Work required.
Check every line of the entries below for the word "body", then give only the number of lines that have it.

Source data.
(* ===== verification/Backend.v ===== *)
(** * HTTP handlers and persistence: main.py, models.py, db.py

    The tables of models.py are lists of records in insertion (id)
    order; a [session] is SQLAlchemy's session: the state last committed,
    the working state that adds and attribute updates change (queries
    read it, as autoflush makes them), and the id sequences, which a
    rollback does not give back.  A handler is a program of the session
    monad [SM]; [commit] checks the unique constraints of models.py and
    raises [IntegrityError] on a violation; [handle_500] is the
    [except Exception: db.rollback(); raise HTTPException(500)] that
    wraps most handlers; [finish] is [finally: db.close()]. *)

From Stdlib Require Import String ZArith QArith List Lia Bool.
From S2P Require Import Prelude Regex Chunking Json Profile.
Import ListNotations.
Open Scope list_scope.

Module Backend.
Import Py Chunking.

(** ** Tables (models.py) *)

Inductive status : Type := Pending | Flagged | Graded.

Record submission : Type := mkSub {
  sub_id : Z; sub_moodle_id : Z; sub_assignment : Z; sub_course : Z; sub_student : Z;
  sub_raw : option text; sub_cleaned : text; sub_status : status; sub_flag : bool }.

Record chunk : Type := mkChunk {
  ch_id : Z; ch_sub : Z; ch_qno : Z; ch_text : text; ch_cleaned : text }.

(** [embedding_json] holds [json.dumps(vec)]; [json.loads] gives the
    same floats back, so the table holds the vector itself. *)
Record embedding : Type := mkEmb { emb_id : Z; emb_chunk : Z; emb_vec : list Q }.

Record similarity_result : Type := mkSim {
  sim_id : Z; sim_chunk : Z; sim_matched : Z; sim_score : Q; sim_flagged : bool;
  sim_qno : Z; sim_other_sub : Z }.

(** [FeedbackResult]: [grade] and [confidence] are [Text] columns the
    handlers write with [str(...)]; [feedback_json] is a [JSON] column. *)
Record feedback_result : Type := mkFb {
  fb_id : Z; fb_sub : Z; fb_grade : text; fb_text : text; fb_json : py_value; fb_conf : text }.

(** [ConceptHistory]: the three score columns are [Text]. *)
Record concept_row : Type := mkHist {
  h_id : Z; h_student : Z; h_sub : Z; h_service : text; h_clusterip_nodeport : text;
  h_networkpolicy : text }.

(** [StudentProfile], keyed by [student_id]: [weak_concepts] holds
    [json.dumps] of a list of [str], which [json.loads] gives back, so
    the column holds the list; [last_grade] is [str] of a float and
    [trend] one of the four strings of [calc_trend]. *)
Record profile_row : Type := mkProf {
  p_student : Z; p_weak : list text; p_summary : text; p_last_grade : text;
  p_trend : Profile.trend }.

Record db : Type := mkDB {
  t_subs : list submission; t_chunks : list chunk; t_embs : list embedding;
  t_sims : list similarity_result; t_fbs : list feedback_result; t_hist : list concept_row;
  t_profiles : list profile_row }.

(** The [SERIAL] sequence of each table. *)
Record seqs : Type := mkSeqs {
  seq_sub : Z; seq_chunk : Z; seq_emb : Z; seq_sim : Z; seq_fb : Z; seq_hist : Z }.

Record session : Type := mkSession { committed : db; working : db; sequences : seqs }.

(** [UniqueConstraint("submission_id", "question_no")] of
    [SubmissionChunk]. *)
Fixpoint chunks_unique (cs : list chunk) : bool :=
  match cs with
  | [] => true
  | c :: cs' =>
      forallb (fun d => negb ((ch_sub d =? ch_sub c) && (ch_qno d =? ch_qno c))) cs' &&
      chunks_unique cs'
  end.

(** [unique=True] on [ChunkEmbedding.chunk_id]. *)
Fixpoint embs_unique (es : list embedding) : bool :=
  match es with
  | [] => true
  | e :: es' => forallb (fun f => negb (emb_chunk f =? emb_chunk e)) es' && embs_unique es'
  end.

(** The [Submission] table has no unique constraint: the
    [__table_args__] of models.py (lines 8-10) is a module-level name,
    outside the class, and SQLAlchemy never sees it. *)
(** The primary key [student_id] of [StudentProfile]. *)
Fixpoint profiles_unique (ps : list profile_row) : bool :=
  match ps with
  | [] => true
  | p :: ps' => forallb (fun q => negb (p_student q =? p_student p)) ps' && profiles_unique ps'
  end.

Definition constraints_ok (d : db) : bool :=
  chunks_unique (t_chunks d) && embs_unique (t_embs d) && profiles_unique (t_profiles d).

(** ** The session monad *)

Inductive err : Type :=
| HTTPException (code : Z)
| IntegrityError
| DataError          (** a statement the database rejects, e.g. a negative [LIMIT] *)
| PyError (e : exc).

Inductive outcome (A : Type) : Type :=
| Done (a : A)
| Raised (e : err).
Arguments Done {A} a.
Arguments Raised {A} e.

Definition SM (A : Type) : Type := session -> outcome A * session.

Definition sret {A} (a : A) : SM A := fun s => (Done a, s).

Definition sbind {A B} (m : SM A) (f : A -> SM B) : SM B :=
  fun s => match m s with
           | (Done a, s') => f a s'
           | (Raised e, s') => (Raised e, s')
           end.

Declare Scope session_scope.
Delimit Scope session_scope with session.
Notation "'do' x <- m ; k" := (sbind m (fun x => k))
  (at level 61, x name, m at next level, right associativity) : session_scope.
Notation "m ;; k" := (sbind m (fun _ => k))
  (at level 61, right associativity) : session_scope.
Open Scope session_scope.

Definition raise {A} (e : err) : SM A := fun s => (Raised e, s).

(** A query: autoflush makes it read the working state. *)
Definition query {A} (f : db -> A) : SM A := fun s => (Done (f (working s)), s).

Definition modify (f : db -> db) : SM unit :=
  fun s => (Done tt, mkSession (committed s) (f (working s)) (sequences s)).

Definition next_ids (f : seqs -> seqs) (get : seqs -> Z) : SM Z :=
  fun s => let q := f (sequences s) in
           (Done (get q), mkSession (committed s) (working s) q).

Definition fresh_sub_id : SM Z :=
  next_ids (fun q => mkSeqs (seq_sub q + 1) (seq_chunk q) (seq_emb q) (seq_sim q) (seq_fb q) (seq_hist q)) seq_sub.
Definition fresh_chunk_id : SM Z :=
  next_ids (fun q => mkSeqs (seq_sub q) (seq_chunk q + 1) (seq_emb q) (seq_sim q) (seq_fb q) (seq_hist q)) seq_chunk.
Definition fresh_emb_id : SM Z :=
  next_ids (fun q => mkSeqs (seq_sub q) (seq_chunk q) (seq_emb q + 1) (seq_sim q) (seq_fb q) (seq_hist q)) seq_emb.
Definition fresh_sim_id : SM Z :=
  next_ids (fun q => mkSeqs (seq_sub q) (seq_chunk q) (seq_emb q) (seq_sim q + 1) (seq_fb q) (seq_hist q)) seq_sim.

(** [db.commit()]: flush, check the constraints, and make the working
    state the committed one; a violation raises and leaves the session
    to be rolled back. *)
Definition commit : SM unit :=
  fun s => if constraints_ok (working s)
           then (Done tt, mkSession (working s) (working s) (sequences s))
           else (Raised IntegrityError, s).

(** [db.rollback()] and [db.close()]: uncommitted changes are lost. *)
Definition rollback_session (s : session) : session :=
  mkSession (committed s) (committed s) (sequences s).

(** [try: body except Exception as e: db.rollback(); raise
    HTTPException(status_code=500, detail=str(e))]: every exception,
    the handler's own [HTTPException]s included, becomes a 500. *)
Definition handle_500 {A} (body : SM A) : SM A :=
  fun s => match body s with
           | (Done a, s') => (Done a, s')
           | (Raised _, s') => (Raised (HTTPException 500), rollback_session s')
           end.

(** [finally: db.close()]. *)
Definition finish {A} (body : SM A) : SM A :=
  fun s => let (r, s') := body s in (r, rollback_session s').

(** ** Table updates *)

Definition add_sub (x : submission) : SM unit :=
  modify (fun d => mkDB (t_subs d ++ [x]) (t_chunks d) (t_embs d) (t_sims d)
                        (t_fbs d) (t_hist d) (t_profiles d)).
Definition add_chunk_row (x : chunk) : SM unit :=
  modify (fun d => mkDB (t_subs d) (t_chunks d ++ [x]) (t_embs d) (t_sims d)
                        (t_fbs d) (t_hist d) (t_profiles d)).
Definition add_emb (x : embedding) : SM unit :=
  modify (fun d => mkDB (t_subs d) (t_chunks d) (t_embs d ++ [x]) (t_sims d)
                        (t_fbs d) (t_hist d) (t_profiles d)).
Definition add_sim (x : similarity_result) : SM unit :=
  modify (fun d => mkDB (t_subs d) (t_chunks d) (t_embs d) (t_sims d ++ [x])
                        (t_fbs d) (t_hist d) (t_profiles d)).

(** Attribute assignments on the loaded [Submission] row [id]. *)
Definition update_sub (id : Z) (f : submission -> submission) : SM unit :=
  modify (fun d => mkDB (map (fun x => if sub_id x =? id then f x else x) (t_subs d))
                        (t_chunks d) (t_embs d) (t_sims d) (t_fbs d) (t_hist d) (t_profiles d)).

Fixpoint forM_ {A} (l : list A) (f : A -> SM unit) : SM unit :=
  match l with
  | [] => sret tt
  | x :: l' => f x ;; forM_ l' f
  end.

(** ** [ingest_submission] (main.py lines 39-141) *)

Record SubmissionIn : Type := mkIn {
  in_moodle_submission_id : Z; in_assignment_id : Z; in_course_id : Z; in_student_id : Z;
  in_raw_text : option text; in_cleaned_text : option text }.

---

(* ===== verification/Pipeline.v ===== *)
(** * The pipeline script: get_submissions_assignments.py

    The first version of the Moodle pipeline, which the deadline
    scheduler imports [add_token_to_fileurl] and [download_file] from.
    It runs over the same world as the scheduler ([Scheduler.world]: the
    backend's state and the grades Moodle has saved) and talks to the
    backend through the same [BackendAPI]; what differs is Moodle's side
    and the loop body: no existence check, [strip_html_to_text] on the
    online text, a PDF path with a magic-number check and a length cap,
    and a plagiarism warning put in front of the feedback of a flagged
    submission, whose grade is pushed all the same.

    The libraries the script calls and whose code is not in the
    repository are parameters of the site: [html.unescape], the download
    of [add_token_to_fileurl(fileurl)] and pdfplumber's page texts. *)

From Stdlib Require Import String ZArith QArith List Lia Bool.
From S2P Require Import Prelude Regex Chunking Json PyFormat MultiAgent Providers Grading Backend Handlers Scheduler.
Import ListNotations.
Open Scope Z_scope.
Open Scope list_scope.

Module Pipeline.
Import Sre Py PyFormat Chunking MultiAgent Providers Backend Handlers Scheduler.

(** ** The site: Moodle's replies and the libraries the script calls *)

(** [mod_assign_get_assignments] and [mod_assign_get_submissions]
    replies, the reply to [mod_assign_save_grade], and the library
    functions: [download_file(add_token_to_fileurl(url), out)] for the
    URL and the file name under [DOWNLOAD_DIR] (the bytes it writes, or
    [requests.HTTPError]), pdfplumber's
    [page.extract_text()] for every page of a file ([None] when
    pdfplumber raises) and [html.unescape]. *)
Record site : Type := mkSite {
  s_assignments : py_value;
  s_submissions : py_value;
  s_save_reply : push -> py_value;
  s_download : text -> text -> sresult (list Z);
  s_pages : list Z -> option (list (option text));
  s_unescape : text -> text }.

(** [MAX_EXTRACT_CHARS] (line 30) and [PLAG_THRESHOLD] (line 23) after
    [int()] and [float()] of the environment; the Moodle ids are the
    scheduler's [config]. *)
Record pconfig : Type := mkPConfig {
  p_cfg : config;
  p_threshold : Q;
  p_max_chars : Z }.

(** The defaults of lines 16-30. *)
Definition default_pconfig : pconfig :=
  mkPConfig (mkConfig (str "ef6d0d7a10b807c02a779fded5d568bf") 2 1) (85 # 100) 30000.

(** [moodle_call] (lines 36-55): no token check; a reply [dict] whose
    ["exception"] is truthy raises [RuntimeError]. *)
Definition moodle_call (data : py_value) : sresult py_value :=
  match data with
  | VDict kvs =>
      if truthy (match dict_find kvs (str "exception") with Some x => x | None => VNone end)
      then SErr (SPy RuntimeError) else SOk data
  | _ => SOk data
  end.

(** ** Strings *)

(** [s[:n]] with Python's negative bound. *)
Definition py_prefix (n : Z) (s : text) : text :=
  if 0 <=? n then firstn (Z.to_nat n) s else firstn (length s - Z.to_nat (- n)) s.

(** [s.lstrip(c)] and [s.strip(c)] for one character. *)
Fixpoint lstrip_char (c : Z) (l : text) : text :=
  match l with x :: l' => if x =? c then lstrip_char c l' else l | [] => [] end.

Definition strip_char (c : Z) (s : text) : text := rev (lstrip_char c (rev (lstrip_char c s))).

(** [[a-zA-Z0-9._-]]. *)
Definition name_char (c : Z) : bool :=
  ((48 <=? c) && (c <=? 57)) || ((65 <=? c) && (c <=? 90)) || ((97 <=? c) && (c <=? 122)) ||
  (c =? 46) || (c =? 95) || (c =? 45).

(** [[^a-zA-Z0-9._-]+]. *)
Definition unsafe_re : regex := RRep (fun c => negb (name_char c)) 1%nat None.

Written response.
6